Since the clinical issues involved in these decisions may be complex and nuanced, the volunteer representative will likely need to have training on common clinical issues and basic bioethical principles. They also will likely need training to represent and determine the resident’s life history, goals, and values, to the extent that’s possible. This expertise is a part of the work of ombudsman, chaplains, physicians, social workers, and some clergymen and licensed nurses. However, hospital and hospice chaplains may be excluded if they are seen as affiliated. The same is true of facility hired chaplains. This leaves a very small pool of potential, competent patient representative volunteers.

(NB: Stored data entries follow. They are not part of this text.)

(** * ZeroPrint: the emissions calculator, the tips requester and the news pager

    A shallow embedding of the client-side logic of the ZeroPrint pages
    (the calculator class [CarbonFootprintCalculator] and the learning page's
    news feed), followed by the properties stated about them.

    Conventions of the embedding.
    - A JavaScript string is the list of its UTF-16 code units.
    - A JavaScript number keeps its special values ([NaN], the two
      infinities); finite values are computed exactly over [Q], so the
      rounding of IEEE doubles (and the sign of zero) is abstracted.
    - The DOM is a record of the values the scripts write into the page.
    - An [async] function is split at its [await]: the network's answer is an
      argument of the model. *)

From Stdlib Require Import List ZArith NArith QArith Bool String Ascii Lia.
From Stdlib Require Import Lqa Permutation Sorted.
From Stdlib Require DecimalString.
Import ListNotations.
Close Scope Q_scope.
Set Warnings "-register-all".

(* ===================================================================== *)
(** * JavaScript strings *)
(* ===================================================================== *)

Module JSString.

(** A string is its sequence of UTF-16 code units. *)
Definition jsstring : Type := list N.

(** An ASCII literal of the scripts. *)
Definition lit (s : string) : jsstring :=
  map N_of_ascii (list_ascii_of_string s).

(** The double quote, which a literal cannot hold. *)
Definition dq : jsstring := [34%N].

(** The line feed of the template literals. *)
Definition nl : jsstring := [10%N].

Fixpoint eqb (a b : jsstring) : bool :=
  match a, b with
  | [], [] => true
  | x :: a', y :: b' => N.eqb x y && eqb a' b'
  | _, _ => false
  end.

(** [a === b] on strings. *)
Definition strictEq (a b : jsstring) : bool := eqb a b.

(** [x || d] for a property that holds a string or is absent: the empty
    string and [undefined] are the falsy values. *)
Definition orElse (x : option jsstring) (d : jsstring) : jsstring :=
  match x with
  | Some (c :: s) => c :: s
  | Some [] | None => d
  end.
(** The handles open after a log, given those open before it: a successful
    [connect] or [cursor()] opens one, and an [__exit__] that returns has
    closed its object.  An [__exit__] that raises has not:
    [Connection.__exit__] commits (or rolls back) and only then closes, so
    a commit that raises leaves the connection open. *)
Fixpoint still_open {exn : Type} (log : list (event exn))
    (open : list handle) : list handle :=
  match log with
  | [] => open
  | EvConnect _ _ (inr c) :: log' => still_open log' (HConnection c :: open)
  | EvCursor _ (inr k) :: log' => still_open log' (HCursor k :: open)
  | EvCursorExit k _ (inr _) :: log' =>
      still_open log' (release (HCursor k) open)
  | EvConnectionExit c _ (inr _) :: log' =>
      still_open log' (release (HConnection c) open)
  | _ :: log' => still_open log' open
  end.

Definition error_of {exn A : Type} (r : exn + A) : option exn :=
  match r with
  | inl e => Some e
  | inr _ => None
  end.

(** The exception a driver call raised, if it raised. *)
Definition raised {exn : Type} (ev : event exn) : option exn :=
  match ev with
  | EvConnect _ _ r => error_of r
  | EvCursor _ r => error_of r
  | EvExecute _ _ _ r => error_of r
  | EvFetchall _ r => error_of r
  | EvCursorExit _ _ r => error_of r
  | EvConnectionExit _ _ r => error_of r
  end.

Definition is_exit {exn : Type} (ev : event exn) : bool :=
  match ev with
  | EvCursorExit _ _ _ | EvConnectionExit _ _ _ => true
  | _ => false
  end.

Definition is_connect {exn : Type} (ev : event exn) : bool :=
  match ev with EvConnect _ _ _ => true | _ => false end.

Definition is_execute {exn : Type} (ev : event exn) : bool :=
  match ev with EvExecute _ _ _ _ => true | _ => false end.
(** * fastapi-performance-monitoring: the metrics middleware, the CRUD and
      health endpoints of [app/main.py] and the load driver of
      [tests/loadtest.py], embedded as Rocq functions.

    Layout: [Python] holds the few Python notions both files rely on
    (exceptions, JSON values, an exception-and-state monad); [Main] embeds
    [app/main.py]; [Loadtest] embeds [tests/loadtest.py]. The theorems
    follow the three modules. *)

From Stdlib Require Import PrimFloat Ascii Sorted.
From stdpp Require Import gmap strings list pretty.

Set Warnings "-register-all,-inexact-float".

(* ================================================================== *)
(** * Python: exceptions, JSON, sequencing with exceptions             *)
(* ================================================================== *)
Module Python.

(** A raised exception. Every value of this type is an instance of
    [Exception], the class the [except Exception] clauses of both files
    catch. [HTTPException] is kept apart because the framework answers it
    with a response of its own; any other exception carries its class name
    and its message. Interpreter signals that derive from [BaseException]
    only (KeyboardInterrupt, SystemExit, task cancellation) are not
    modelled. *)
Inductive exn : Type :=
  | HTTPException (status_code : Z) (detail : string)
  | Exception (cls : string) (msg : string).

(** [str(e)] *)
Definition str (e : exn) : string :=
  match e with
  | HTTPException c d => pretty c +:+ ": " +:+ d
  | Exception _ msg => msg
  end.

(** How a call ends: it returns a value or raises. *)
Inductive result (A : Type) : Type :=
  | Return (a : A)
  | Raise (e : exn).
Arguments Return {A} a.
Arguments Raise {A} e.

Definition returned {A} (r : result A) : bool :=
  match r with Return _ => true | Raise _ => false end.

(** JSON documents as [json.loads] and [Response.json()] produce them:
    None, bool, int, float, str, list, dict (keys in document order). *)
Inductive json : Type :=
  | JNull
  | JBool (b : bool)
  | JInt (z : Z)
  | JFloat (f : float)
  | JStr (s : string)
  | JArr (items : list json)
  | JObj (fields : list (string * json)).

(** Statements over a mutable state [S] that may raise: the state reached
    when an exception is raised is kept (Python undoes nothing). *)
Definition M (S A : Type) : Type := S → result A * S.

#[global] Instance M_ret {S} : MRet (M S) := λ A a s, (Return a, s).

Going to the Superior Court is an expensive option and may take considerable time and delay necessary medical treatment decisions. This will almost certainly result in facilities reluctant to take on new residents in this category if this ruling is not modified or an alternative pool of patient representatives is not arranged. During this pandemic, when hospital lengths of stays (LOS) are already dramatically increased, the incapacitated unrepresented patient population may contribute further to this problem.

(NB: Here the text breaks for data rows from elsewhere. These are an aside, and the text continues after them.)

(** * Signed asset URLs: the asset-key cache and the URL signer of [sign-url.js]

    A shallow embedding of [src/sign-url.js]:
    - [createAssetKey], the request it sends and how its promise settles;
    - [createCachedAssetKey] over the module-level [assetKeyCache];
    - [generateSignedToken], [generateSignedUrl] and [signUrl].

    Conventions of the embedding.
    - Timestamps are integral milliseconds ([Date.now()] returns an integer),
      so JS numbers are modelled as [Z] plus [NaN]; on integers of that size
      the arithmetic of the source is exact.  A parameter the source compares
      or tests for truthiness is a [value]: [undefined] or a number.
    - [Date.now()] is an explicit argument [now] of the function that reads it.
    - A promise is an index into the list of promise cells of the state; an
      object literal [{ expiresAtMs, promise }] gets a fresh reference
      [item_ref], and [===] on cache items compares references.
    - [fetch], [jwt.sign] and [URL] belong to libraries and to the platform;
      they enter as the outcome of a request, as Section variables, and (for
      [URLSearchParams.set]) as the URL Standard defines the operation. *)

From Stdlib Require Import ZArith Lia.
From stdpp Require Import base gmap list strings.

Local Open Scope Z_scope.

(** ** JavaScript values the source computes with *)

Inductive number :=
| Fin (z : Z)
| NaN.

Inductive value :=
| Undefined
| Num (n : number).

Global Instance number_eq_dec : EqDecision number.
Proof. solve_decision. Defined.

Global Instance value_eq_dec : EqDecision value.
Proof. solve_decision. Defined.

(** [ToNumber]: [undefined] converts to [NaN]. *)
Definition ToNumber (v : value) : number :=
  match v with
  | Undefined => NaN
  | Num n => n
  end.

(** [a < b] on numbers: any comparison with [NaN] is false. *)
Definition number_lt (a b : number) : bool :=
  match a, b with
  | Fin x, Fin y => x <? y
  | _, _ => false
  end.

(** The relational operators of the source, [a < b], [a > b] and (for
    statements about the cache) [a >= b]. *)
Definition js_lt (a b : value) : bool := number_lt (ToNumber a) (ToNumber b).
Definition js_gt (a b : value) : bool := number_lt (ToNumber b) (ToNumber a).
Definition js_ge (a b : value) : bool :=
  match ToNumber a, ToNumber b with
  | Fin x, Fin y => y <=? x
  | _, _ => false
  end.

(** [ToBoolean]: [undefined], [0] and [NaN] are falsy. *)
Definition ToBoolean (v : value) : bool :=
  match v with
  | Undefined => false
  | Num NaN => false
  | Num (Fin z) => negb (z =? 0)
  end.

(** [Number.MAX_SAFE_INTEGER], [2^53 - 1]: up to it in magnitude every
    integer is a JS number, and [floor_div] below is what the source
    computes. *)
Definition MAX_SAFE_INTEGER : Z := 9007199254740991.

(** [Math.floor(v / d)] for a positive integer [d].  The quotient is taken
    in [Z]; the source takes it in doubles, which gives the same result for
    [d = 1000] as long as the dividend is at most [MAX_SAFE_INTEGER] in
    magnitude (the rounding of the quotient is then below 1/1000), and may
    not beyond. *)
Definition floor_div (v : value) (d : Z) : number :=
  match ToNumber v with
  | Fin z => Fin (z / d)
  | NaN => NaN
  end.

(** [48 * 60 * 60 * 1000], the longest validity of an asset key in ms. *)
Definition MAX_VALIDITY_MS : Z := 48 * 60 * 60 * 1000.

(** ** Errors and completions *)

Inductive error :=
| FailedToCreateAssetKey (status : Z)
    (* `Failed to create asset key: ${response.status}` *)
| CannotFetchSoFar (minExpiresAtMs : value) (expiresAtMs : Z)
    (* `Cannot fetch an asset key so far in the future: ${min} > ${exp}` *)
| InvalidURL (input : string)
    (* the TypeError of `new URL(url)` *)
| External (msg : string).
    (* a failure raised inside fetch, response.json() or jwt.sign *)

Inductive completion (A : Type) :=
| Return (a : A)
| Throw (e : error).

Arguments Return {A} a.
Arguments Throw {A} e.

Global Instance error_eq_dec : EqDecision error.
Proof. solve_decision. Defined.

(** ** Part 1/5: [createAssetKey] *)

Record AssetKey := mkAssetKey {
  policy : string;
  secret : string;
}.

(** What [createAssetKey] hands to [fetch]. *)
Record Request := mkRequest {
  req_url : string;
  req_method : string;
  req_expiresAt : number;       (* body: JSON.stringify({ expiresAt }) *)
  req_contentType : string;
  req_authorization : string;
}.

(** The request of [createAssetKey(host, accessToken, spaceId, environmentId,
    expiresAtMs)], sent before the function first suspends. *)
Definition createAssetKey_request (now : Z)
    (host accessToken spaceId environmentId : string)
    (expiresAtMs : value) : Request :=
  let expiresAtMs :=
    match expiresAtMs with
    | Undefined => Num (Fin (now + MAX_VALIDITY_MS))
    | v => v
    end in
  {| req_url := "https://" +:+ host +:+ "/spaces/" +:+ spaceId
                +:+ "/environments/" +:+ environmentId +:+ "/asset_keys";
     req_method := "POST";
     req_expiresAt := floor_div expiresAtMs 1000;
     req_contentType := "application/json";
     req_authorization := "Bearer " +:+ accessToken |}.

(** How the request ends: [fetch] rejects, or it yields a response whose
    [json()] is the parsed body or a parse failure. *)
Record Response := mkResponse {
  ok : bool;
  status : Z;
  json : completion AssetKey;
}.

Inductive fetch_outcome :=
| NetworkFailure (e : error)
| Responded (r : Response).

(** The rest of [createAssetKey] after [await fetch(...)]. *)
Definition createAssetKey_settle (o : fetch_outcome) : completion AssetKey :=
  match o with
  | NetworkFailure e => Throw e
  | Responded r =>
      if negb (ok r) then Throw (FailedToCreateAssetKey (status r))
      else json r
  end.

(** ** Part 2/5: the cache and [createCachedAssetKey] *)

Inductive promise_state :=
| Pending
| Fulfilled (k : AssetKey)
| Rejected (e : error).

Global Instance AssetKey_eq_dec : EqDecision AssetKey.
Proof. solve_decision. Defined.

Global Instance promise_state_eq_dec : EqDecision promise_state.
Proof. solve_decision. Defined.

(** The object [{ expiresAtMs, promise }]; [item_ref] is its identity. *)
Record CacheItem := mkCacheItem {
  item_ref : nat;
  expiresAtMs : Z;
  promise : nat;
}.

(** One cell per promise [createAssetKey(...).catch(...)]: the request that
    was sent for it, what the [catch] closure captured ([cacheKey] and the
    variable [cacheItem], which holds the installed item by the time the
    handler can run), and the state of the promise. *)
Record Fetch := mkFetch {
  request : Request;
  catch_cacheKey : string;
  catch_cacheItem : nat;
  settled : promise_state;
}.

Record State := mkState {
  assetKeyCache : gmap string CacheItem;
  promises : list Fetch;
  next_ref : nat;
}.

(** [const assetKeyCache = new Map()] and nothing requested yet. *)
Definition init : State :=
  {| assetKeyCache := ∅; promises := []; next_ref := 0 |}.

Definition cacheKey_of (host spaceId environmentId : string) : string :=
  host +:+ ":" +:+ spaceId +:+ ":" +:+ environmentId.

(** The body of the [if] of [createCachedAssetKey]. *)
Definition fetchAndInstall (now : Z)
    (host accessToken spaceId environmentId : string)
    (minExpiresAtMs : value) (s : State) : completion nat * State :=
  let cacheKey := cacheKey_of host spaceId environmentId in
  let expiresAtMs := now + MAX_VALIDITY_MS in
  if js_gt minExpiresAtMs (Num (Fin expiresAtMs)) then
    (Throw (CannotFetchSoFar minExpiresAtMs expiresAtMs), s)
  else
    let promise := length (promises s) in
    let cell :=
      {| request := createAssetKey_request now host accessToken spaceId
                      environmentId (Num (Fin expiresAtMs));
         catch_cacheKey := cacheKey;
         catch_cacheItem := next_ref s;
         settled := Pending |} in
    let cacheItem :=
      {| item_ref := next_ref s;
         expiresAtMs := expiresAtMs;
         promise := promise |} in
    (Return promise,
     {| assetKeyCache := <[cacheKey := cacheItem]> (assetKeyCache s);
        promises := promises s ++ [cell];
        next_ref := S (next_ref s) |}).

(** [createCachedAssetKey]: the promise it returns (an index into
    [promises]) or the error it throws, and the state it leaves. *)
Definition createCachedAssetKey (now : Z)
    (host accessToken spaceId environmentId : string)
    (minExpiresAtMs : value) (s : State) : completion nat * State :=
  let cacheKey := cacheKey_of host spaceId environmentId in
  match assetKeyCache s !! cacheKey with
  | None =>
      fetchAndInstall now host accessToken spaceId environmentId
        minExpiresAtMs s
  | Some cacheItem =>
      if js_lt (Num (Fin (expiresAtMs cacheItem))) minExpiresAtMs then
        fetchAndInstall now host accessToken spaceId environmentId
          minExpiresAtMs s
      else (Return (promise cacheItem), s)
  end.

(** The [catch] handler of promise [p]: clear the cache item if the item
    stored now is the one this fetch installed. *)
Definition catch_handler (cell : Fetch) (cache : gmap string CacheItem)
    : gmap string CacheItem :=
  match cache !! catch_cacheKey cell with
  | Some curCacheItem =>
      if decide (item_ref curCacheItem = catch_cacheItem cell)
      then delete (catch_cacheKey cell) cache
      else cache
  | None => cache
  end.

(** The request behind promise [p] ends with outcome [o]: the promise of
    [createAssetKey] settles, and so does the promise derived by [catch],
    after running the handler when it is a rejection.  A promise settles
    once; later outcomes are ignored. *)
Definition settle (p : nat) (o : fetch_outcome) (s : State) : State :=
  match promises s !! p with
  | Some cell =>
      match settled cell with
      | Pending =>
          match createAssetKey_settle o with
          | Return k =>
              {| assetKeyCache := assetKeyCache s;
                 promises :=
                   <[p := {| request := request cell;
                             catch_cacheKey := catch_cacheKey cell;
                             catch_cacheItem := catch_cacheItem cell;
                             settled := Fulfilled k |}]> (promises s);
                 next_ref := next_ref s |}
          | Throw err =>
              {| assetKeyCache := catch_handler cell (assetKeyCache s);
                 promises :=
                   <[p := {| request := request cell;
                             catch_cacheKey := catch_cacheKey cell;
                             catch_cacheItem := catch_cacheItem cell;
                             settled := Rejected err |}]> (promises s);
                 next_ref := next_ref s |}
          end
      | _ => s
      end
  | None => s
  end.
Variable trim : string -> string.
Variable clock : nat -> string.

Lemma truthy_nonempty (s : string) : truthy s = true <-> s <> "".
Proof.
  unfold truthy. destruct (String.eqb_spec s ""); simpl; split; congruence.
Qed.

(** [map_history] never throws: it reads the clock once per element and
    yields one message per element, numbered from [idx + 1]. *)
Lemma map_history_run (h : list BackendHistoryItem) :
  forall idx st,
    exists msgs,
      map_history clock idx h st =
        (mkState (st_messages st) (st_input st) (st_isLoading st) (st_toasts st)
                 (st_console st) (st_clock_reads st + length h), inr msgs)
      /\ map shown msgs = map returned h
      /\ map id msgs = seq (idx + 1) (length h).
Proof.
  induction h as [|m h IH]; intros idx st.
  - exists []. simpl. rewrite Nat.add_0_r. destruct st; auto.
  - simpl. unfold bind at 1. unfold now at 1.
    destruct (IH (S idx) (mkState (st_messages st) (st_input st) (st_isLoading st)
                   (st_toasts st) (st_console st) (S (st_clock_reads st))))
      as (msgs & Hrun & Hshown & Hids).
    unfold bind at 1. rewrite Hrun. simpl.
    eexists. split; [|split].
    + unfold ret. f_equal. f_equal. lia.
    + simpl. unfold shown at 1, returned at 1. simpl. by rewrite Hshown.
    + simpl. rewrite Hids. reflexivity.
Qed.

(** The messages [loadHistory] sets when the endpoint answers with a
    history. *)
Lemma loadHistory_ok (res : Response ChatHistoryResponse) data st :
  ok res = true -> json res = inr data ->
  exists mapped,
    st_messages (run (loadHistory clock (inr res)) st) =
      (if (length mapped =? 0)%nat
       then mapped ++ [mkMessage 1 assistant greeting
                                 (clock (st_clock_reads st + length (history data)))]
       else mapped)
    /\ map shown mapped = map returned (history data)
    /\ map id mapped = seq 1 (length (history data)).
Proof.
  intros Hok Hjson. unfold loadHistory, run.
  unfold bind at 1. simpl. unfold try_catch_finally.
  unfold bind at 1. simpl. rewrite Hok. simpl.
  unfold bind at 1. rewrite Hjson. simpl.
  unfold bind at 1.
  match goal with |- context [map_history clock 0 ?h ?s] =>
    destruct (map_history_run h 0 s) as (msgs & Hrun & Hshown & Hids)
  end.
  rewrite Hrun. simpl. exists msgs. split; [|auto].
  destruct (length msgs =? 0)%nat; reflexivity.
Qed.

In my opinion, the pool of potential competent volunteers needs to be expanded by initiatives developed in partnership with CDPH and industry partners. A friend of mine who spent his career working with clients with disabilities, has experience with volunteers and stated volunteers will come if you set up a narrative that clearly expresses the need and provides training to match the need. He mentioned he had helped a friend become a CASA (Court-Appointed Special Advocate) for becoming a volunteer advocate for a foster child (link below). This was only possible because of the training his friend obtained through CASA. His friend subsequently has experienced joy from contributing to a more successful future for at risk children. I wonder if our state can create a similar process for addressing our facilities' need for passionate, available, and trained resident advocates to serve as patient representatives for the purposes of Epple IDT decision-making.
If we do this, our facilities will be empowered to make timely and impartial medical treatment decisions for their residents who are unable to provide informed consent and do not have a health care decision maker. Stay tuned to see what solutions may develop. In the meantime, rest assured that the Epple IDT process may be used for all types of decision-making that requires informed consent (or refusal). However, it is important when determining a resident meets those criteria (both incapacitated and unrepresented) to ensure--if there is not a patient representative on the IDT--that the local ombudsman’s office is notified. In addition, oral and written notice must be provided to the resident (even if that is a meaningless exercise due to advanced dementia) that s/he has been found to lack capacity and have no representative, and that the IDT is planning to make a decision about his/her medical care.